A Regimen Compression Strategy for Commercial Vaccines Leveraging an Injectable Hydrogel Depot Technology for Sustained Vaccine Exposure

Abstract

Equitable global access to vaccines requires overcoming challenges associated with complex immunization schedules and their associated economic burdens that hinder delivery in under-resourced environments. The rabies vaccine, for example, requires multiple immunizations for effective protection and each dose is cost prohibitive, and therefore inaccessibility disproportionately impacts low- and middle-income countries. In this work, an injectable hydrogel depot technology for sustained delivery of commercial inactivated rabies virus vaccines is developed.
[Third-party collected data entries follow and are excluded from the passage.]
(* ===== verification/Timestamp.v ===== *)
(** * Time stamps (master/base/Timestamp.h, Timestamp.cc)

    Microseconds since the Unix epoch in a 64-bit signed integer; 0 and below
    is "invalid".  The doubles of [addTime] are taken in whole microseconds. *)
From S2P Require Import Prelude CxxString.
Local Open Scope Z_scope.

Definition kMicroSecondsPerSecond : Z := 1000 * 1000.

Definition Timestamp_invalid : Z := 0.
Definition valid (t : Z) : bool := 0 <? t.
(** Division and remainder of C++ truncate. *)
Definition secondsSinceEpoch (t : Z) : Z := Z.quot t kMicroSecondsPerSecond.
Definition fromUnixTime (t microseconds : Z) : outcome Z :=
  let r := t * kMicroSecondsPerSecond + microseconds in
  _ ← defined (in_sb 64 (t * kMicroSecondsPerSecond) && in_sb 64 r); Ret r.

(** [addTime] of [delta] microseconds: signed overflow is undefined. *)
Definition addTime (t delta : Z) : outcome Z := _ ← defined (in_sb 64 (t + delta)); Ret (t + delta).

(** [now()] is what [gettimeofday] gives. *)
Definition now (tv_sec tv_usec : Z) : outcome Z := fromUnixTime tv_sec tv_usec.

Definition toString (t : Z) : bytes :=
  let seconds := Z.quot t kMicroSecondsPerSecond in
  let microseconds := Z.rem t kMicroSecondsPerSecond in
  ztake 30 (dec_int seconds ++ s!"." ++ dec_0 6 microseconds).

Lemma addTime_in_range t delta : in_s 64 (t + delta) → addTime t delta = Ret (t + delta).
Proof. intros H. unfold addTime. by rewrite (proj2 (in_sb_spec 64 _) H). Qed.

(** The text of a time stamp loses nothing: its digits before the point
    are the seconds, the six after it the microseconds, and together they give
    the time stamp back. *)
Theorem toString_exact t (Ht : 0 ≤ t < 2 ^ 63) :
  ∃ s u, toString t = s ++ s!"." ++ u ∧ all_digits s ∧ all_digits u ∧ zlen u = 6 ∧
    digits_val s = secondsSinceEpoch t ∧
    fromUnixTime (digits_val s) (digits_val u) = Ret t.
Proof.
  set (q := Z.quot t kMicroSecondsPerSecond). set (r := Z.rem t kMicroSecondsPerSecond).
  assert (t = 1000000 * q + r ∧ 0 ≤ r < 1000000 ∧ 0 ≤ q) as (Hqr & Hr & Hq).
  { unfold q, r. change kMicroSecondsPerSecond with 1000000. pose proof (Z.quot_rem' t 1000000).
    pose proof (Z.rem_bound_pos t 1000000). pose proof (Z.quot_pos t 1000000). lia. }
  exists (dec_nat q), (dec_w 6 r).
  assert (toString t = dec_nat q ++ s!"." ++ dec_w 6 r) as Hs.
  { unfold toString, dec_int. fold q r.
    rewrite (proj2 (Z.ltb_ge q 0)), (dec_0_w 6 r) by (simpl; lia).
    unfold ztake. apply take_ge. rewrite !length_app, length_dec_w.
    pose proof (dec_nat_length 20 q ltac:(lia) ltac:(lia)) as Hl. unfold zlen in Hl. simpl (length s!"."). lia. }
  assert (digits_val (dec_nat q) = q) as Hq' by (apply dec_nat_val; lia).
  assert (digits_val (dec_w 6 r) = r) as Hr' by (apply dec_w_val; simpl; lia).
  split; [done|]. split; [apply dec_nat_digits|]. split; [apply dec_w_digits|].
  split; [unfold zlen; by rewrite length_dec_w|]. split; [done|].
  rewrite Hq', Hr'. unfold fromUnixTime, kMicroSecondsPerSecond.
  rewrite !(proj2 (in_sb_spec 64 _)); [simpl; f_equal; lia|unfold in_s; lia..].
Qed.

Lemma toString_exact_witness : toString 1234567890000042 = s!"1234567890.000042" ∧
  ∃ s u, toString 1234567890000042 = s ++ s!"." ++ u.
Proof.
  split; [vm_compute; reflexivity|].
  destruct (toString_exact 1234567890000042 ltac:(lia)) as (s & u & H & _). exists s, u. exact H.
Defined.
In a mouse model, it is shown that a single immunization of a hydrogel-based rabies vaccine elicited comparable antibody titers to a standard prime-boost bolus regimen of a commercial rabies vaccine, despite these hydrogel vaccines comprising only half of the total dose delivered in the bolus control. Moreover, these hydrogel-based vaccines elicited similar antigen-specific T-cell responses and neutralizing antibody responses compared to the bolus vaccine. Notably, it is demonstrated that while the addition of a potent clinical Toll-like receptor 4 (TLR4) agonist adjuvant to the gels slightly improved binding antibody responses, inclusion of this adjuvant to the inactivated virion vaccine is detrimental to neutralizing responses. Taken together, these results suggest that these hydrogels can enable an effective regimen compression and dose-sparing strategy for improving global access to vaccines.